Beginning with the line below that contains "intros L kError N1. unfold" and ending with the line that contains "destruct (Clamp_range _ (i_d_min", copy every line exactly. Copy nothing else.

• Available data
━━━
(* ===== verification/MachineTypes.v ===== *)
(** * Control laws of the other machine types

    lib/motor_control/src/mtpa.hpp, field_weakening.hpp, excitation_controller.hpp,
    excitation_observer.hpp, asm_flux_controller.hpp and asm_flux_observer.hpp:
    current references of interior-magnet machines, field weakening, the rotor
    excitation of wound-rotor machines and the rotor flux of induction machines.
    The library offers them; the drive does not call them yet. *)
From Stdlib Require Import ZArith Lia Bool SpecFloat.
From stdpp Require Import base decidable list option.
From S2P Require Import Prelude Float32 FloatRound CurrentControl SettingsData Transforms RotorAngle Observers.
Import CurrentControl Transforms Observers.

#[local] Open Scope Z_scope.
#[local] Open Scope unimoc_scope.

Module MachineTypes.

(** ** Maximum torque per ampere *)
Record Mtpa := mkMtpa { flux_pm : float; mtpa_L_d : float; mtpa_L_q : float }.
Definition kXi (m : Mtpa) : float := f_div (flux_pm m) (f_mul (f_of_Z 2) (f_sub (mtpa_L_d m) (mtpa_L_q m))).
Definition Mtpa_Calculate (i_s : float) (m : Mtpa) : float :=
  let kDeltaL := f_sub (mtpa_L_d m) (mtpa_L_q m) in
  if f_ltb (Abs kDeltaL) (f_dec 1 1000000000) then f_zero
  else
    let kIS2 := f_mul i_s f_half in
    let kID := f_sub (kXi m) (Hypot (kXi m) kIS2) in
    Clamp kID (f_neg i_s) f_zero.

(** ** Field weakening *)
Record FieldWeakening := mkFieldWeakening { fw_v_max : float; fw_ki : float; fw_i_d_min : float; i_d_fw : float }.
#[export] Instance eta_FieldWeakening : Eta FieldWeakening := fun s =>
  mkFieldWeakening (fw_v_max s) (fw_ki s) (fw_i_d_min s) (i_d_fw s).
Definition FieldWeakening_init : FieldWeakening := mkFieldWeakening (f_dec 9 10) (f_of_Z 10) (f_of_Z (-10)) f_zero.
Definition headroom_step (v_s : Stator) (dt : float) (s : FieldWeakening) : float :=
  let kVMag := Hypot (alpha v_s) (beta v_s) in
  let kError := f_sub (fw_v_max s) kVMag in
  f_mul (f_mul (fw_ki s) kError) dt.
Definition FieldWeakening_Update (v_s : Stator) (dt : float) (s : FieldWeakening) : float * FieldWeakening :=
  let i := f_add (i_d_fw s) (headroom_step v_s dt s) in
  let s := s.{i_d_fw := Clamp i (fw_i_d_min s) f_zero} in
  (i_d_fw s, s).
Definition FieldWeakening_Reset (s : FieldWeakening) : FieldWeakening := s.{i_d_fw := f_zero}.

(** ** Rotor excitation *)
Inductive ExcitationMode := kCurrentMode | kFluxMode.
Record ExcitationController := mkExcitation {
  mode : ExcitationMode; exc_L_m : float; exc_kp : float; exc_ki : float; i_f_min : float; i_f_max : float;
  current_setpoint : float; flux_setpoint : float; exc_integrator : float; i_f_ref : float }.
#[export] Instance eta_ExcitationController : Eta ExcitationController := fun s =>
  mkExcitation (mode s) (exc_L_m s) (exc_kp s) (exc_ki s) (i_f_min s) (i_f_max s) (current_setpoint s) (flux_setpoint s)
    (exc_integrator s) (i_f_ref s).
Definition ExcitationController_init : ExcitationController :=
  mkExcitation kCurrentMode (f_dec 47 1000) (f_of_Z 5) (f_of_Z 50) f_zero (f_of_Z 10) f_zero f_zero f_zero f_zero.
Definition i_f_setpoint (s : ExcitationController) : float :=
  match mode s with
  | kFluxMode => if f_gtb (exc_L_m s) (f_dec 1 1000000000) then f_div (flux_setpoint s) (exc_L_m s) else current_setpoint s
  | kCurrentMode => current_setpoint s
  end.
Definition ExcitationController_Update (i_f_meas dt : float) (s : ExcitationController) : float * ExcitationController :=
  let kError := f_sub (i_f_setpoint s) i_f_meas in
  let s := s.{exc_integrator := Clamp (f_add (exc_integrator s) (f_mul (f_mul (exc_ki s) kError) dt)) (i_f_min s) (i_f_max s)} in
  let s := s.{i_f_ref := Clamp (f_add (f_mul (exc_kp s) kError) (exc_integrator s)) (i_f_min s) (i_f_max s)} in
  (i_f_ref s, s).
Definition ExcitationController_Reset (s : ExcitationController) : ExcitationController :=
  s.{exc_integrator := f_zero}.{i_f_ref := f_zero}.

Record ExcitationObserver := mkExcitationObserver { obs_L_m : float; obs_tau : float; i_f_hat : float; psi_f_hat : float }.
#[export] Instance eta_ExcitationObserver : Eta ExcitationObserver := fun s =>
  mkExcitationObserver (obs_L_m s) (obs_tau s) (i_f_hat s) (psi_f_hat s).
Definition ExcitationObserver_init : ExcitationObserver := mkExcitationObserver (f_dec 47 1000) (f_dec 2 1000) f_zero f_zero.
Definition ExcitationObserver_Update (i_f_meas dt : float) (s : ExcitationObserver) : ExcitationObserver :=
  let s :=
    if f_gtb (obs_tau s) (f_dec 1 1000000000000) then
      let kAlpha := f_div dt (obs_tau s) in
      s.{i_f_hat := f_add (i_f_hat s) (f_mul kAlpha (f_sub i_f_meas (i_f_hat s)))}
    else s.{i_f_hat := i_f_meas} in
  s.{psi_f_hat := f_mul (obs_L_m s) (i_f_hat s)}.
Definition ExcitationObserver_Reset (i_f_init : float) (s : ExcitationObserver) : ExcitationObserver :=
  let s := s.{i_f_hat := i_f_init} in s.{psi_f_hat := f_mul (obs_L_m s) (i_f_hat s)}.

(** ** Induction machine *)
Record AsmFluxController := mkAsmController {
  ctl_R_r : float; ctl_L_r : float; ctl_L_m : float; asm_kp : float; asm_ki : float; i_d_min : float; i_d_max : float;
  asm_integrator : float; i_d_ref : float; omega_slip : float }.
#[export] Instance eta_AsmFluxController : Eta AsmFluxController := fun s =>
  mkAsmController (ctl_R_r s) (ctl_L_r s) (ctl_L_m s) (asm_kp s) (asm_ki s) (i_d_min s) (i_d_max s) (asm_integrator s)
    (i_d_ref s) (omega_slip s).
Definition AsmFluxController_init : AsmFluxController :=
  mkAsmController (f_dec 3 10) (f_dec 50 1000) (f_dec 47 1000) (f_of_Z 10) (f_of_Z 50) f_zero (f_of_Z 10) f_zero f_zero f_zero.
Definition AsmFluxController_Update (psi_r_ref psi_r_meas i_q dt : float) (s : AsmFluxController) : float * AsmFluxController :=
  let kError := f_sub psi_r_ref psi_r_meas in
  let s := s.{asm_integrator := Clamp (f_add (asm_integrator s) (f_mul (f_mul (asm_ki s) kError) dt)) (i_d_min s) (i_d_max s)} in
  let s := s.{i_d_ref := Clamp (f_add (f_mul (asm_kp s) kError) (asm_integrator s)) (i_d_min s) (i_d_max s)} in
  let s :=
    if f_gtb psi_r_ref (f_dec 1 1000000) then
      let kRotorTimeConstant := f_div (ctl_L_r s) (ctl_R_r s) in
      let kSlipRatio := f_div (f_mul (ctl_L_m s) i_q) psi_r_ref in
      s.{omega_slip := f_div (f_mul kSlipRatio f_one) kRotorTimeConstant}
    else s.{omega_slip := f_zero} in
  (i_d_ref s, s).
Definition AsmFluxController_Reset (s : AsmFluxController) : AsmFluxController :=
  s.{asm_integrator := f_zero}.{i_d_ref := f_zero}.{omega_slip := f_zero}.

Record AsmFluxObserver := mkAsmObserver {
  R_s : float; R_r : float; L_s : float; L_r : float; L_m : float; g_i : float; g_flux : float;
  i_alpha_hat : float; i_beta_hat : float; psi_r_alpha : float; psi_r_beta : float;
  flux_magnitude : float; flux_angle : float; sin_flux : float; cos_flux : float }.
#[export] Instance eta_AsmFluxObserver : Eta AsmFluxObserver := fun s =>
  mkAsmObserver (R_s s) (R_r s) (L_s s) (L_r s) (L_m s) (g_i s) (g_flux s) (i_alpha_hat s) (i_beta_hat s) (psi_r_alpha s)
    (psi_r_beta s) (flux_magnitude s) (flux_angle s) (sin_flux s) (cos_flux s).
Definition AsmFluxObserver_init : AsmFluxObserver :=
  mkAsmObserver (f_half) (f_dec 3 10) (f_dec 50 1000) (f_dec 50 1000) (f_dec 47 1000) (f_of_Z 500) (f_of_Z 5000)
    f_zero f_zero f_zero f_zero f_zero f_zero f_zero f_one.
Definition CalcSigma (s : AsmFluxObserver) : float :=
  f_sub f_one (f_div (f_mul (L_m s) (L_m s)) (f_mul (L_s s) (L_r s))).

Section Asm.
(** The arc tangent of the C library. *)
Context (atan2 : float -> float -> float).

(** The Euler step of the stator current and the rotor flux. *)
Definition asm_integrate (v_ab i_ab : Stator) (dt kOmegaR : float) (s : AsmFluxObserver) : AsmFluxObserver :=
  let kSigma := CalcSigma s in
  let kInvTR := f_div (R_r s) (L_r s) in
  let kInvSLs := f_div f_one (f_mul kSigma (L_s s)) in
  let kAlphaI := f_add (f_mul (R_s s) kInvSLs) (f_div (f_mul (f_sub f_one kSigma) kInvTR) kSigma) in
  let kFlux := f_div (L_m s) (f_mul (f_mul kSigma (L_s s)) (L_r s)) in
  let kErrAlpha := f_sub (alpha i_ab) (i_alpha_hat s) in
  let kErrBeta := f_sub (beta i_ab) (i_beta_hat s) in
  let kDiAlpha := f_add (f_add (f_add (f_mul (f_neg kAlphaI) (i_alpha_hat s))
      (f_mul kFlux (f_add (f_mul kInvTR (psi_r_alpha s)) (f_mul kOmegaR (psi_r_beta s)))))
      (f_mul kInvSLs (alpha v_ab))) (f_mul (g_i s) kErrAlpha) in
  let kDiBeta := f_add (f_add (f_add (f_mul (f_neg kAlphaI) (i_beta_hat s))
      (f_mul kFlux (f_sub (f_mul kInvTR (psi_r_beta s)) (f_mul kOmegaR (psi_r_alpha s)))))
      (f_mul kInvSLs (beta v_ab))) (f_mul (g_i s) kErrBeta) in
  let kDpsiRAlpha := f_add (f_sub (f_sub (f_mul (f_mul (L_m s) kInvTR) (i_alpha_hat s)) (f_mul kInvTR (psi_r_alpha s)))
      (f_mul kOmegaR (psi_r_beta s))) (f_mul (g_flux s) kErrAlpha) in
  let kDpsiRBeta := f_add (f_add (f_sub (f_mul (f_mul (L_m s) kInvTR) (i_beta_hat s)) (f_mul kInvTR (psi_r_beta s)))
      (f_mul kOmegaR (psi_r_alpha s))) (f_mul (g_flux s) kErrBeta) in
  s.{i_alpha_hat := f_add (i_alpha_hat s) (f_mul dt kDiAlpha)}.{i_beta_hat := f_add (i_beta_hat s) (f_mul dt kDiBeta)}
   .{psi_r_alpha := f_add (psi_r_alpha s) (f_mul dt kDpsiRAlpha)}.{psi_r_beta := f_add (psi_r_beta s) (f_mul dt kDpsiRBeta)}.

(** Magnitude, angle and direction of the estimated flux. *)
Definition asm_direction (s : AsmFluxObserver) : AsmFluxObserver :=
  let s := s.{flux_magnitude := Hypot (psi_r_alpha s) (psi_r_beta s)}.{flux_angle := atan2 (psi_r_beta s) (psi_r_alpha s)} in
  if f_gtb (flux_magnitude s) f_zero
  then s.{sin_flux := f_div (psi_r_beta s) (flux_magnitude s)}.{cos_flux := f_div (psi_r_alpha s) (flux_magnitude s)}
  else s.{sin_flux := f_zero}.{cos_flux := f_one}.

(** [None]: the angle error cannot be wrapped (the observer's PLL). *)
Definition AsmFluxObserver_Update (v_ab i_ab : Stator) (dt : float) (mech_obs : MechanicalObserver) (s : AsmFluxObserver) :
    option (AsmFluxObserver * MechanicalObserver) :=
  let s := asm_direction (asm_integrate v_ab i_ab dt (omega mech_obs) s) in
  let kAngleError := f_sub (f_mul (sin_flux s) (cos_theta mech_obs)) (f_mul (cos_flux s) (sin_theta mech_obs)) in
  o ← InjectAngleError (f_mul kAngleError f_one) dt mech_obs;
  Some (s, o).
Definition AsmFluxObserver_Reset (s : AsmFluxObserver) : AsmFluxObserver :=
  s.{i_alpha_hat := f_zero}.{i_beta_hat := f_zero}.{psi_r_alpha := f_zero}.{psi_r_beta := f_zero}.{flux_magnitude := f_zero}
   .{flux_angle := f_zero}.{sin_flux := f_zero}.{cos_flux := f_one}.
End Asm.

(** ** Lemmas *)
Lemma Clamp_low v lo hi : is_nan v = false -> f_leb lo hi = true -> f_leb v lo = true -> is_nan lo = false ->
  f_leb (Clamp v lo hi) lo = true /\ f_leb lo (Clamp v lo hi) = true.
Proof.
  intros N L V Nl. destruct (Clamp_range v lo hi N L) as [C _]. split; [|exact C]. clear C.
  float_facts. unfold Clamp, std_min, std_max. destruct (f_ltb v lo) eqn:E1; case_if; auto with float; float_order.
Qed.

(** A clamp is monotone against a bound. *)
Lemma Clamp_below v lo hi w : f_leb v w = true -> f_leb lo w = true -> f_leb (Clamp v lo hi) w = true.
Proof.
  intros V L. float_facts. unfold Clamp, std_min, std_max.
  destruct (f_ltb v lo) eqn:E1; destruct (f_ltb hi _) eqn:E2; try done; float_order.
Qed.
Lemma Clamp_above v lo hi w : f_leb w v = true -> f_leb w hi = true -> f_leb w (Clamp v lo hi) = true.
Proof.
  intros V L. float_facts. unfold Clamp, std_min, std_max.
  destruct (f_ltb v lo) eqn:E1; destruct (f_ltb hi _) eqn:E2; try done; float_order.
Qed.

(** Field weakening never commands a positive current or one below the limit,
    and goes towards the limit while the voltage is above v_max, towards zero
    while it is below. *)
Lemma field_weakening_range v_s dt s : f_leb (fw_i_d_min s) f_zero = true ->
  is_nan (f_add (i_d_fw s) (headroom_step v_s dt s)) = false ->
  let '(i, t) := FieldWeakening_Update v_s dt s in
  i = i_d_fw t /\ f_leb (fw_i_d_min t) i = true /\ f_leb i f_zero = true /\ fw_i_d_min t = fw_i_d_min s.
Proof.
  intros L N. cbn. destruct (Clamp_range _ (fw_i_d_min s) f_zero N L). done.
Qed.

Lemma field_weakening_direction v_s dt s :
  fin (i_d_fw s) -> fin (headroom_step v_s dt s) -> fin (fw_i_d_min s) ->
  f_leb (fw_i_d_min s) (i_d_fw s) = true -> f_leb (i_d_fw s) f_zero = true ->
  let '(i, _) := FieldWeakening_Update v_s dt s in
  (f_leb (headroom_step v_s dt s) f_zero = true -> f_leb i (i_d_fw s) = true) /\
  (f_leb f_zero (headroom_step v_s dt s) = true -> f_leb (i_d_fw s) i = true).
Proof.
  intros Fi Fh Fm L U. cbn. set (h := headroom_step v_s dt s) in *. set (i := i_d_fw s) in *. split; intros Hh.
  - apply Clamp_below; [|done]. apply f_leb_val in Hh; try done. rewrite fval_zero in Hh. apply f_add_le; try done. lia.
  - apply Clamp_above; [|done]. by apply f_add_above.
Qed.

(** The excitation reference and its integrator stay inside their limits. *)
Lemma excitation_range i_f_meas dt s : f_leb (i_f_min s) (i_f_max s) = true ->
  let kError := f_sub (i_f_setpoint s) i_f_meas in
  is_nan (f_add (exc_integrator s) (f_mul (f_mul (exc_ki s) kError) dt)) = false ->
  let '(r, t) := ExcitationController_Update i_f_meas dt s in
  is_nan (f_add (f_mul (exc_kp s) kError) (exc_integrator t)) = false ->
  r = i_f_ref t /\ f_leb (i_f_min s) r = true /\ f_leb r (i_f_max s) = true /\
  f_leb (i_f_min s) (exc_integrator t) = true /\ f_leb (exc_integrator t) (i_f_max s) = true.
Proof.
  intros L kError N1. cbn. intros N2.
  destruct (Clamp_range _ (i_f_min s) (i_f_max s) N1 L) as [A B]. destruct (Clamp_range _ (i_f_min s) (i_f_max s) N2 L) as [C D]. done.
Qed.

(** The flux controller keeps i_d in its limits, and gives no slip at a flux
    reference of 1 uWb or less, where the quotient would grow without bound. *)
Lemma asm_flux_range psi_ref psi_meas i_q dt s : f_leb (i_d_min s) (i_d_max s) = true ->
  let kError := f_sub psi_ref psi_meas in
  is_nan (f_add (asm_integrator s) (f_mul (f_mul (asm_ki s) kError) dt)) = false ->
  let '(r, t) := AsmFluxController_Update psi_ref psi_meas i_q dt s in
  is_nan (f_add (f_mul (asm_kp s) kError) (asm_integrator t)) = false ->
  r = i_d_ref t /\ f_leb (i_d_min s) r = true /\ f_leb r (i_d_max s) = true /\
  (f_leb psi_ref (f_dec 1 1000000) = true -> omega_slip t = f_zero).
Proof.
  intros L kError N1. unfold AsmFluxController_Update. cbv zeta. fold kError. generalize (f_dec 1 1000000). intros c.
  destruct (f_gtb psi_ref c) eqn:G; cbn; intros N2;
    destruct (Clamp_range _ (i_d_min s) (i_d_max s) N2 L) as [C D]; (split; [done|]); (split; [exact C|]); (split; [exact D|]); [|done].
  intros Z. exfalso. change (f_ltb c psi_ref = true) in G. clear C D N1 N2 L. float_facts. float_order.
Qed.

(** Up to one ampere per ampere: for a machine with L_d < L_q and a positive
    magnet flux the reference puts the whole current on the d axis as long as
    it is below psi / (2 (L_q - L_d)): no torque at all. *)
Lemma mtpa_all_on_d_axis (i_s : float) (m : Mtpa) :
  fin i_s -> f_leb f_zero i_s = true -> fin (kXi m) -> f_leb (kXi m) (f_neg i_s) = true ->
  f_ltb (Abs (f_sub (mtpa_L_d m) (mtpa_L_q m))) (f_dec 1 1000000000) = false ->
  f_leb (Mtpa_Calculate i_s m) (f_neg i_s) = true /\ f_leb (f_neg i_s) (Mtpa_Calculate i_s m) = true.
Proof.
  intros Fi Hi Fx Hx Hd. unfold Mtpa_Calculate. rewrite Hd. set (x := kXi m) in *.
  assert (fin (f_mul i_s f_half)) as Fh.
  { destruct (f_mul_ratio i_s f_half Fi) as (F & _); try done. }
  destruct (Hypot_nonneg x (f_mul i_s f_half) Fx Fh) as [Vh Hh]. set (h := Hypot x (f_mul i_s f_half)) in *.
  assert (f_leb (f_sub x h) x = true) as Sub.
  { destruct (valid_cases h Vh) as [Fh'|Fh']; [by apply f_sub_below|].
    destruct h as [|[]| |]; try done. destruct x as [|[]| |]; try done; by destruct Fx. }
  apply Clamp_low; [|by rewrite f_leb_neg_l|eauto using f_leb_trans|by apply is_finite_not_nan, fin_neg].
  by apply f_leb_not_nan in Sub as [-> _].
Qed.

(** An interior-magnet machine of 10 mWb, 1 mH and 2 mH, at 1 A: i_d = -1 A. *)
Example mtpa_ipmsm :
  Mtpa_Calculate f_one (mkMtpa (f_dec 1 100) (f_dec 1 1000) (f_dec 2 1000)) = f_neg f_one.
Proof. vm_compute. reflexivity. Qed.

End MachineTypes.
━━━
• Written response
  intros L kError N1. unfold AsmFluxController_Update. cbv zeta. fold kError. generalize (f_dec 1 1000000). intros c.
  destruct (f_gtb psi_ref c) eqn:G; cbn; intros N2;
    destruct (Clamp_range _ (i_d_min s) (i_d_max s) N2 L) as [C D]; (split; [done|]); (split; [exact C|]); (split; [exact D|]); [|done].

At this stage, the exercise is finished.